I have the following code:
my $str = 'Uploaded 07-02▒05:14, Size 212.14▒MiB, ULed by someone';
print "Pre:".$str."\n";
my $str =~ s/^[a-zA-z0-9,]//g;
print "Post:".$str."\n";
My aim was to remove those special characters and spaces so that I could split the string for further processing.
With the regex above, I was trying to remove all characters except alphanumeric characters and comma. Unfortunately I am getting a blank line. I'm a beginner to regex and would like to know what is wrong with my expression.

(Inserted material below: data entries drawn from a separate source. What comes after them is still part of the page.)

Record sound (t : Tables) (st : consensusState) : Prop := {
  snd_state : readConsensusState t = inr (Some st);
  snd_tips : ∃ genesis eventSeed resultSeed,
    seeded t (recoveryGeneration st) (sessionID st) genesis eventSeed resultSeed ∧
    result_tip t st (predecessorResultIndex genesis) resultSeed ∧
    event_tip t st (predecessorChainIndex genesis) eventSeed;
  snd_below : ∀ e row, commandResults t !! e = Some row →
    (1 ≤ rResultIndex row ≤ Z.of_N (resultIndex st))%Z ∧
    ∀ i, rChainIndex row = Some i → (1 ≤ i ≤ Z.of_N (chainIndex st))%Z;
  snd_result : ∀ e e' row row', commandResults t !! e = Some row →
    commandResults t !! e' = Some row' → rResultIndex row = rResultIndex row' → e = e';
  snd_chain : ∀ e e' row row' i, commandResults t !! e = Some row →
    commandResults t !! e' = Some row' → rChainIndex row = Some i → rChainIndex row' = Some i →
    e = e';
  snd_verified : ∀ e row, commandResults t !! e = Some row → verifies t e;
  snd_keys : ∀ e row, commandResults t !! e = Some row → Domain.UUIDv7_Valid e = true }.

(** ** Reading at the tip *)

Lemma stored_at_result t st e row : sound t st →
  commandResults t !! e = Some row → (0 ≤ rResultIndex row)%Z →
  ∃ payload, storedResultAtResultIndex t (Z.to_N (rResultIndex row)) = inr (storedOf e row payload).
Proof.
  intros Hs He Hpos. destruct (snd_verified _ _ Hs _ _ He) as (stored & Hr & _).
  destruct (read_stored_row _ _ _ Hr) as (row' & payload & He' & _ & _ & _ & ->). simplify_eq.
  exists payload. apply stored_where_iff. exists e, row. split_and!; [done| | |done].
  - apply Z.eqb_eq. lia.
  - intros e' row' He'' Heq%Z.eqb_eq. apply (snd_result _ _ Hs _ _ _ _ He'' He). lia.
Qed.

Lemma stored_at_chain t st e row i : sound t st →
  commandResults t !! e = Some row → rChainIndex row = Some (Z.of_N i) →
  ∃ payload, storedResultAtChainIndex t i = inr (storedOf e row payload).
Proof.
  intros Hs He Hi. destruct (snd_verified _ _ Hs _ _ He) as (stored & Hr & _).
  destruct (read_stored_row _ _ _ Hr) as (row' & payload & He' & _ & _ & _ & ->). simplify_eq.
  exists payload. apply stored_where_iff. exists e, row. split_and!; [done| | |done].
  - by apply bool_decide_eq_true.
  - intros e' row' He'' Heq%bool_decide_eq_true. by apply (snd_chain _ _ Hs _ _ _ _ _ He'' He Heq).
Qed.

Lemma result_at_tip t st genesis eventSeed resultSeed stored :
  sound t st → result_tip t st (predecessorResultIndex genesis) resultSeed →
  seeded t (recoveryGeneration st) (sessionID st) genesis eventSeed resultSeed →
  storedResultIndex stored = (resultIndex st + 1)%N →
  storedSessionID stored = sessionID st → storedGeneration stored = recoveryGeneration st →
  expectedPreviousResult t stored genesis resultSeed = inr (resultHash st).
Proof.
  intros Hs Htip Hseed Hi Hsession Hgen. unfold expectedPreviousResult. rewrite Hi.
  destruct Htip as [[Hf Hh]|(Hf & e & row & He & [Hsr Hgr] & Hri & Hrh)].
  - rewrite Hf, !N.ltb_irrefl. by rewrite Hh.
  - rewrite (proj2 (N.ltb_ge _ _)) by lia. rewrite (proj2 (N.ltb_lt _ _)) by lia.
    destruct (stored_at_result _ _ _ _ Hs He) as [payload Hst]; [lia|].
    replace (resultIndex st + 1 - 1)%N with (Z.to_N (rResultIndex row)) by lia.
    rewrite Hst. cbn [and_then storedOf storedSessionID storedGeneration storedResultHash].
    rewrite Hsession, Hgen, Hsr, Hgr, N2Z.id, bool_decide_true, N.eqb_refl by done. by rewrite Hrh.
Qed.

Lemma event_at_tip t st genesis eventSeed resultSeed stored :
  sound t st → event_tip t st (predecessorChainIndex genesis) eventSeed →
  seeded t (recoveryGeneration st) (sessionID st) genesis eventSeed resultSeed →
  storedSessionID stored = sessionID st → storedGeneration stored = recoveryGeneration st →
  expectedPreviousEvent t stored (chainIndex st + 1) genesis eventSeed = inr (chainHash st).
Proof.
  intros Hs Htip Hseed Hsession Hgen. unfold expectedPreviousEvent.
  destruct Htip as [[Hf Hh]|(Hf & e & row & He & [Hsr Hgr] & Hri & Hrh)].
  - rewrite Hf, !N.ltb_irrefl. by rewrite Hh.
  - rewrite (proj2 (N.ltb_ge _ _)) by lia. rewrite (proj2 (N.ltb_lt _ _)) by lia.
    rewrite N.add_sub. destruct (stored_at_chain _ _ _ _ _ Hs He Hri) as [payload Hst].
    rewrite Hst. cbn [and_then storedOf storedSessionID storedGeneration storedChainHash].
    by rewrite Hsession, Hgen, Hsr, Hgr, N2Z.id, bool_decide_true, N.eqb_refl, Hrh by done.
Qed.

(** ** Commitments *)

Lemma commitments_inv prior request mutations heads resultJSON mutationJSON :
  (resultIndex prior < Domain.MaxSafeInteger)%N →
  (acceptedRequest request = true → (chainIndex prior < Domain.MaxSafeInteger)%N) →
  computeApplyCommitments prior request mutations = inr (heads, resultJSON, mutationJSON) →
  ResultIndex heads = (resultIndex prior + 1)%N ∧ PreviousResultHash heads = resultHash prior ∧
  DigestVersion heads = digestVersion prior ∧
  ProjectionSchemaVersion heads = projectionSchemaVersion prior ∧
  Chain.AppendResult (resultHash prior) (requestResult request heads) =
    inr (ResultHash heads, resultJSON) ∧
  Chain.AppendAccumulator (projectionAccumulator prior) (ResultIndex heads) (ResultHash heads)
    mutations = inr (ProjectionAccumulator heads, mutationJSON) ∧
  if acceptedRequest request
  then ChainIndex heads = (chainIndex prior + 1)%N ∧
       Chain.AppendEvent (chainHash prior) (Event.canonical (Proposal request)) = inr (ChainHash heads)
  else ChainIndex heads = chainIndex prior ∧ ChainHash heads = chainHash prior.
Proof.
  intros Hr Hc. unfold computeApplyCommitments. intros (early & Hearly & Hw)%and_then_inr.
  destruct (Chain.AppendResult _ _) as [|[rh rj]] eqn:Hres; [done|].
  destruct (Chain.AppendAccumulator _ _ _ _) as [|[accumulator mj]] eqn:Hacc; [done|].
  injection Hw as <- <- <-. unfold requestResult in *. cbn [ResultIndex PreviousResultHash DigestVersion
    ProjectionSchemaVersion ChainIndex ChainHash ResultHash ProjectionAccumulator].
  unfold appendedEvent in Hearly. change Domain.MaxSafeInteger with 9007199254740991%N in *.
  destruct (acceptedRequest request) eqn:Ha.
  - destruct (Chain.AppendEvent _ _) as [|hash]; [done|]. injection Hearly as <-.
    cbn in *. rewrite !u64_succ_small in * by (unfold u64_modulus; specialize (Hc eq_refl); lia). done.
  - injection Hearly as <-. cbn in *. rewrite !u64_succ_small in * by (unfold u64_modulus; lia). done.
Qed.

Lemma status_of_text status : OutcomeStatus_valid status = true →
  OutcomeStatus_of (OutcomeStatus_text status) = status.
Proof. by destruct status. Qed.

(** ** The state after a new command *)

Definition advanced (prior : consensusState) (request : ApplyRequest) (heads : ApplyHeads)
    : consensusState :=
  mkConsensusState (sessionID prior) (recoveryGeneration prior) (Term request) (LogIndex request)
    (ChainIndex heads) (ChainHash heads) (ResultIndex heads) (ResultHash heads)
    (ProjectionAccumulator heads) (DigestVersion heads) (ProjectionSchemaVersion heads).

Lemma state_inv t st : readConsensusState t = inr (Some st) →
  ∃ row, consensus t = Some row ∧ st = stateOf row ∧ consensusRowOk row = true ∧
    (recoveryGeneration st ≤ Domain.MaxSafeInteger)%N ∧ (resultIndex st ≤ Domain.MaxSafeInteger)%N ∧
    (digestVersion st ≤ Domain.MaxSafeInteger)%N ∧
    (projectionSchemaVersion st ≤ Domain.MaxSafeInteger)%N ∧ (chainIndex st ≤ resultIndex st)%N.
Proof.
  unfold readConsensusState. destruct (consensus t) as [row|]; [|done]. intros Hr. sum_inv Hr.
  injection Hr as <-. exists row. apply negb_false_iff in Hc.
  unfold Domain.ValidUnsignedInteger in Hc0. bools. split_and!; try done; tauto.
Qed.

Lemma digest_sized label parts : digestColumn (Chain.digestDomain label parts) = true.
Proof. unfold digestColumn, Chain.digestDomain, llen. by rewrite Sum256_length. Qed.

Lemma appended_result_sized previous result d encoded :
  Chain.AppendResult previous result = inr (d, encoded) → digestColumn d = true.
Proof.
  unfold Chain.AppendResult. destruct (Chain.EncodeResult result); [done|]. intros [= <- _].
  apply digest_sized.
Qed.

Lemma accumulator_sized previous i hash mutations d encoded :
  Chain.AppendAccumulator previous i hash mutations = inr (d, encoded) → digestColumn d = true.
Proof.
  unfold Chain.AppendAccumulator. intros Ha. repeat case_match; simplify_eq. apply digest_sized.
Qed.

Lemma appended_event_sized previous canonical d :
  Chain.AppendEvent previous canonical = inr d → digestColumn d = true.
Proof.
  unfold Chain.AppendEvent. destruct (Chain.validateCanonicalObject _); [done|]. intros [= <-].
  apply digest_sized.
Qed.

(** What the validators of a request establish. *)
Lemma request_inv request : ApplyRequest_validate request = None →
  Domain.UUIDv7_Valid (Event.SessionID (Event.proposal (Proposal request))) = true ∧
  (1 ≤ Term request)%N ∧ (1 ≤ LogIndex request)%N ∧
  CommandOutcome_validate (Outcome request) = None ∧
  Domain.UUIDv7_Valid (Event.EventID (Event.proposal (Proposal request))) = true.
Proof.
  unfold ApplyRequest_validate. intros Hv. chain_inv Hv. unfold validateApplyIdentity in Hc.
  chain_inv Hc. bools. destruct (Event.ValidateEnvelope _) eqn:Henv; [naive_solver|].
  unfold Event.ValidateEnvelope in Henv. chain_inv Henv. bools. split_and!; try done; tauto.
Qed.

Lemma advanced_state t t' prior request heads mutations resultJSON mutationJSON :
  readConsensusState t = inr (Some prior) →
  validateApplyPosition prior request = None → ApplyRequest_validate request = None →
  (resultIndex prior < Domain.MaxSafeInteger)%N →
  (acceptedRequest request = true → (chainIndex prior < Domain.MaxSafeInteger)%N) →
  computeApplyCommitments prior request mutations = inr (heads, resultJSON, mutationJSON) →
  consensus t' = Some (new_consensus request heads) →
  readConsensusState t' = inr (Some (advanced prior request heads)).
Proof.
  intros Hprior Hpos Hvalid Hr Hc Hcomm Hcons.
  destruct (state_inv _ _ Hprior) as (row & _ & Hst & Hok & Hg & _ & Hdv & Hpv & Hle).
  destruct (commitments_inv _ _ _ _ _ _ Hr Hc Hcomm) as (Hri & _ & Hd & Hp & Hres & Hacc & Hev).
  destruct (request_inv _ Hvalid) as (Hsession & Hterm & Hlog & _ & _).
  unfold validateApplyPosition in Hpos. chain_inv Hpos. bools. destruct Hc0 as [Hsess Hgen].
  unfold readConsensusState. rewrite Hcons. unfold consensusRowOk, stateOf, new_consensus in *.
  subst prior. bools. destruct Hok as [[[[[[[[[_ _] _] _] _] Hch] _] _] _] Hversions].
  cbn [sSessionID sRecoveryGeneration sCurrentTerm sLastApplied sChainIndex sChainHash sResultIndex
    sResultHash sAccumulator sDigestVersion sSchemaVersion positiveColumn nullableUint sessionID
    recoveryGeneration chainIndex resultIndex digestVersion projectionSchemaVersion chainHash resultHash
    projectionAccumulator] in *.
  rewrite !N2Z.id. rewrite Hsession.
  assert (Hhash : digestColumn (ChainHash heads) = true).
  { destruct (acceptedRequest request); destruct Hev as [_ Hev]; [by eapply appended_event_sized|by rewrite Hev]. }
  assert (Hci : (ChainIndex heads ≤ ResultIndex heads)%N) by (destruct (acceptedRequest request); lia).
  rewrite Hhash, (appended_result_sized _ _ _ _ Hres), (accumulator_sized _ _ _ _ _ _ Hacc).
  rewrite !(proj2 (Z.ltb_ge _ _)) by lia. cbn [andb orb negb].
  unfold Domain.ValidUnsignedInteger. rewrite !(proj2 (N.leb_le _ _)) by lia.
  rewrite (proj2 (N.ltb_ge _ _)) by lia. cbn [negb orb]. unfold advanced.
  cbn [sessionID recoveryGeneration]. by rewrite Hsess, <-Hgen.
Qed.

(** ** A new command *)

Section New.
Context (t t' : Tables) (prior : consensusState) (request : ApplyRequest) (heads : ApplyHeads)
  (mutations : list Chain.Mutation) (resultJSON mutationJSON : list N).
Context (Hsound : sound t prior) (Hpos : validateApplyPosition prior request = None)
  (Hvalid : ApplyRequest_validate request = None)
  (Hroom : (resultIndex prior < Domain.MaxSafeInteger)%N)
  (Hchainroom : acceptedRequest request = true → (chainIndex prior < Domain.MaxSafeInteger)%N)
  (Hcomm : computeApplyCommitments prior request mutations = inr (heads, resultJSON, mutationJSON))
  (Hrec : recorded t t' request heads mutationJSON).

You have three errors conspiring to break your program. If you had use strict
and use warnings
at the top of your code as you should have then Perl would have printed messages to alert you
You have declared a second $str
, which is therefore undef
and is printed as an empty string
You have the caret outside the character class, so it is acting as a start-of-string anchor instead of negating the class
You have [a-zA-z0-9]
as your character class. A-z
includes the characters [
, \
, ]
, ^
, _
, and `
as well as the upper and lower case alphabet. You need [a-zA-Z0-9]
instead
Here is some working code. Your text string contains a Unicode character U+2592 Medium Shade so I've had to use utf8
to mark the code as being encoded in UTF-8, and use open
to set STDOUT to accept UTF-8 encoding
use utf8;
use strict;
use warnings;
use open qw/ :std :encoding(utf-8) /;
my $str = 'Uploaded 07-02▒05:14, Size 212.14▒MiB, ULed by someone';
print "Pre: $str\n";
$str =~ s/[^a-zA-Z0-9,]//g;
print "Post: $str\n";
Pre: Uploaded 07-02▒05:14, Size 212.14▒MiB, ULed by someone
Post: Uploaded07020514,Size21214MiB,ULedbysomeone